Inventories are valued at cost or net realizable value, whichever is lower. Cost includes cost of purchase, cost of conversion and other costs incurred in bringing the inventories to their present location and conditions. Cost is determined on FIFO basis. Any shortage / surplus found on physical verification of inventories are adjusted in the accounts as found appropriate.

vii) Revenue Recognition :

a. In respect of sales : When the significant risks and rewards of ownership of goods are transferred to customers.

b. In respect of service income : When the services are performed as per contract.

c. In respect of interest income : On time proportion basis taking into account the amount outstanding.

d. In respect of dividend income : When right to receive payment is established.

e. In respect of insurance claims : On Settlement of Claims.



viii) Foreign Exchange Transactions :

Transactions involving foreign exchange are normally recorded at the exchange rates prevailing on the date of the transactions. Exchange differences arising on settlement of transactions or on reporting monetary items of the Company at the rate different from those at which they were initially recorded during the year, or reported in previous financial statement, are recognized as income or expenses in the year in which they arise except in case where they relate to acquisition of fixed assets, in which case they are adjusted to the carrying cost of such assets.

ix) Taxes on Income :

Provision for current tax is made after taking into consideration benefits admissible under the provisions of the Income Tax Act, 1961.

Deferred Tax resulting from timing difference between taxable and accounting income is accounted for using the tax rates and laws that are enacted or substantively enacted as on the balance sheet date.

Deferred Tax assets are recognized only if there is a reasonable certainty that the same will be realized and are reviewed for the appropriateness of their carrying values at each balance sheet date.

Tax on Distributed Profit Payable is in accordance with the provision of Section 115-0 of the Income Tax Act, 1961 and in accordance with the guidance note on Accounting for Corporate Dividend Tax.

x) Employees short term & Post employement benefits :

Employee benefits of short-term nature are recognized as expense as and when it accrues.
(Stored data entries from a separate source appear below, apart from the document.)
(* ===== verification/HardwareAnalysisTheorems.v ===== *)
(** * Theorems on static evaluation, packed layouts and enumerations *)

From Stdlib Require Import ZArith Lia String.
From stdpp Require Import base list numbers strings gmap.
From S2P Require Import Prelude ModelInput ConfigSpec CompilerPrelude ApInt ValueSemantics ValueSemanticsSpec HardwareTypes HardwareAnalysis HardwareAnalysisSpec HardwareLayoutSpec.

Open Scope Z_scope.
Open Scope list_scope.


(** C33: the guard against cyclic bindings misses some cycles.  A parameter
    bound to its own negation is reported as cyclic, but bound to two or more
    nested negations of itself its evaluation never ends, whatever depth is
    allowed: every call substitutes again and looks for a larger tree. *)
Theorem cyclic_binding_diverges `{L : ApLib} package p owner name :
  (forall fuel, evaluateStatic package (S (S fuel)) [] (bind_one owner name (BoundExpr (negations p 1 (Reference p owner name))))
     (Reference p owner name) = rfail "cyclic demanded hardware static expression") /\
  (forall m fuel, (2 <= m)%nat ->
     evaluateStatic package fuel [] (bind_one owner name (BoundExpr (negations p m (Reference p owner name))))
       (Reference p owner name) = None).
Proof.
  split; [intros fuel; apply direct_cycle_found|]. intros m fuel Hm. apply (negations_diverge package p owner name m fuel Hm 0). constructor.
Qed.

(** C13: the leaves of a packed type partition its vector.  Whenever a layout
    is computed, the leaves are bits, enumerations or tables, they occupy the
    vector from its top bit down without gap or overlap, every bit lies in
    exactly one of them, and the packed width is the number of bits, below
    [2^64]. *)
Theorem packed_layout_partition `{L : ApLib} {HL : ApLaws L} package fuel stack b t leaves :
  getLeaves package fuel stack b t = Some (inr leaves) ->
  exists width, 0 <= width < 2 ^ 64 /\ getPackedWidth package (S fuel) stack b t = Some (inr width) /\
    tiles 0 (rev leaves) width /\ Forall (fun leaf => scalar (leaf_type leaf)) leaves /\
    forall p, 0 <= p < width ->
      exists i leaf, rev leaves !! i = Some leaf /\ covers leaf p /\
        forall j other, rev leaves !! j = Some other -> covers other p -> j = i.
Proof.
  intros H. destruct (getLeaves_layout package fuel stack b t leaves H) as (width & Hw & Ht & Hs & Ep). exists width.
  split; [unfold u64_limit in Hw; lia|]. split; [exact Ep|]. split; [exact Ht|]. split; [exact Hs|].
  intros p Hp. apply (tiles_unique _ _ _ p Ht Hp).
Qed.

(** An enumeration is accepted exactly when it is well formed: a name, a
    width that fits 64 bits, a known encoding, and at least one member, with
    distinct nonempty names and distinct codes that fit the width and, unless
    the encoding is explicit, are the ones it derives from their positions
    (sequential, one-hot or Gray). *)
Theorem enum_validation_exact `{L : ApLib} {HL : ApLaws L} d view :
  canonical_decl d -> Z.of_nat (length (enum_members d)) < 2 ^ 64 ->
  validateEnum d = inr view <->
  exists name w kind ms, d = declare name w kind ms /\ view = view_of w kind ms /\
    bad_name (Some name) = false /\ 0 < w < 2 ^ 64 /\ kind ∈ encodings /\ enum_ok w kind ms.
Proof. apply validateEnum_spec. Qed.

Module AnalysisWitness.
#[local] Existing Instance Reference.lib.
#[local] Existing Instance Reference.laws.
Definition lit (z : Z) : StaticExpr := Literal 1%positive (MathIntAttr (spell z)).
Definition ref (name : string) : StaticExpr := Reference 2%positive "M" name.
Definition bindings : HardwareBindings := bind_one "M" "N" (BoundValue (MathIntAttr (spell 12))).

(** [N // 5 + 1 if N > 8 else 1 // 0] *)
Definition guarded : StaticExpr :=
  Select 3%positive (Binary 3%positive "gt" (ref "N") (lit 8))
    (Binary 3%positive "add" (Binary 3%positive "floordiv" (ref "N") (lit 5)) (lit 1))
    (Binary 3%positive "floordiv" (lit 1) (lit 0)).

Lemma bindings_closed : closed bindings.
Proof. intros name v. cbn. intros H. apply lookup_singleton_Some in H as [_ <-]. exists (VInt 12). reflexivity. Qed.

Lemma plain_lit z : plain (lit z).
Proof. right. exists (VInt z). reflexivity. Qed.

Lemma guarded_plain : plain guarded.
Proof. repeat split; try reflexivity; apply plain_lit. Qed.

Lemma guarded_meaning : meaning within_capacity bindings guarded (VInt 3).
Proof.
  assert (HN : meaning within_capacity bindings (ref "N") (VInt 12)) by (apply M_reference; reflexivity).
  assert (Hlit : forall z, meaning within_capacity bindings (lit z) (VInt z)) by (intros z; apply (M_literal _ _ _ (VInt z))).
  assert (Hcap : forall o x y, o <> Shl -> small x -> small y -> within_capacity o [VInt x; VInt y]).
  { intros o x y Ho Hx Hy. split; [repeat constructor; assumption|congruence]. }
  apply (M_select _ _ _ _ _ _ true).
  - eapply (M_binary _ _ _ _ Gt); [reflexivity|exact HN|left; reflexivity|apply Hlit| |reflexivity].
    apply Hcap; [discriminate|vm_compute; discriminate|vm_compute; discriminate].
  - eapply (M_binary _ _ _ _ Add _ _ (VInt 2)); [reflexivity| |left; reflexivity|apply Hlit| |reflexivity].
    + eapply (M_binary _ _ _ _ FloorDiv); [reflexivity|exact HN|left; reflexivity|apply Hlit| |reflexivity].
      apply Hcap; [discriminate|vm_compute; discriminate|vm_compute; discriminate].
    + apply Hcap; [discriminate|vm_compute; discriminate|vm_compute; discriminate].
Qed.


(** A structure of a flag, a table of three nibbles and a state. *)
Definition state : EnumDecl := declare "State" 2 "gray_sequential" [("idle"%string, 0); ("run"%string, 1); ("stop"%string, 3)].
Definition record : Package :=
  [("State"%string, EnumSym state);
   ("R"%string, StructSym [Some ("flag"%string, BitsType (lit 1)); Some ("nibbles"%string, TableType [lit 3] (BitsType (lit 4)));
                           Some ("state"%string, EnumType "State")])].

Lemma packed_layout_partition_witness :
  exists leaves, getLeaves record 20 [] no_bindings (StructType "R") = Some (inr leaves) /\
    (fun leaf => (leaf_low leaf, leaf_width leaf)) <$> leaves = [(14, 1); (2, 12); (0, 2)] /\
    exists width, getPackedWidth record 21 [] no_bindings (StructType "R") = Some (inr width) /\ tiles 0 (rev leaves) width.
Proof.
  eexists. split; [vm_compute; reflexivity|]. split; [reflexivity|].
  edestruct (packed_layout_partition (HL := Reference.laws) record 20 [] no_bindings (StructType "R")) as (width & _ & H1 & H2 & _);
    [vm_compute; reflexivity|]. exists width. split; [exact H1|exact H2].
Defined.

Lemma state_canonical : canonical_decl state.
Proof.
  assert (Hc : forall z, 0 <= z < 4 -> canonical_int (spell z)).
  { intros z Hz. exists z. split; [reflexivity|]. unfold small. transitivity 2; [|lia]. apply bit_length_le; lia. }
  split.
  - intros s [= <-]. apply Hc. lia.
  - repeat constructor; intros m s [= <-] [= <-]; apply Hc; lia.
Qed.

Lemma enum_validation_exact_witness :
  let view := view_of 2 "gray_sequential" [("idle"%string, 0); ("run"%string, 1); ("stop"%string, 3)] in
  validateEnum state = inr view /\ exists w kind ms, view = view_of w kind ms /\ enum_ok w kind ms.
Proof.
  intros view. assert (E : validateEnum state = inr view) by (vm_compute; reflexivity). split; [exact E|].
  destruct (proj1 (enum_validation_exact (HL := Reference.laws) state view state_canonical ltac:(vm_compute; reflexivity)) E)
    as (name & w & kind & ms & _ & Hv & _ & _ & _ & Hok). exists w, kind, ms. split; [exact Hv|exact Hok].
Defined.
End AnalysisWitness.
Post employment benefits are recognized as expenses on accrual basis at year end.

xi) Miscellaneous Expenditure :

Preliminary and share/debenture issue expenses are amortized over a period of five years.

xii) Impairment of assets :

At each reporting date, the company reviews the carrying values of its tangible and intangible assets to assess whether there is any indication of any asset being impaired. An asset is treated as impaired when the carrying value of asset exceeds its recoverable value. An impairment loss is charged to Profit and Loss Account in the year in which an asset is identified as impaired. The impairment loss, if any, in prior accounting period is reversed if there has been a change in the estimate of recoverable amount.

xiii) Earning per share (EPS):

The basic earning per share ("EPS") is computed by dividing the net profit after tax for the year by the weighted average number of equity shares outstanding during the year. For the purpose of calculating diluted earning per share, net profit after tax for the year and the weighted average number of shares outstanding during the year are adjusted with the effects of all dilutive potential equity shares. The dilutive potential equity shares are deemed converted as of the beginning of the period, unless they have been issued at a later date.

xiv) Prior Period Adjustments, Extra-ordinary Items and Changes in Accounting Policies :

Prior period adjustments, extraordinary items and changes in accounting policies, if any having material impact on the financial affairs of the Company is disclosed.

xv) Provisions, Contingent Liabilities & Contingent Assets :

Provision is made when there is a legal or constructive obligation as a result of a past event and it is possible that a future sacrifice of economic benefits will be required to settle the obligation. Contingent Liabilities are not recognized but are discJosed by way of notes. Contingent Assets are neither recognized nor disclosed in the financial statements.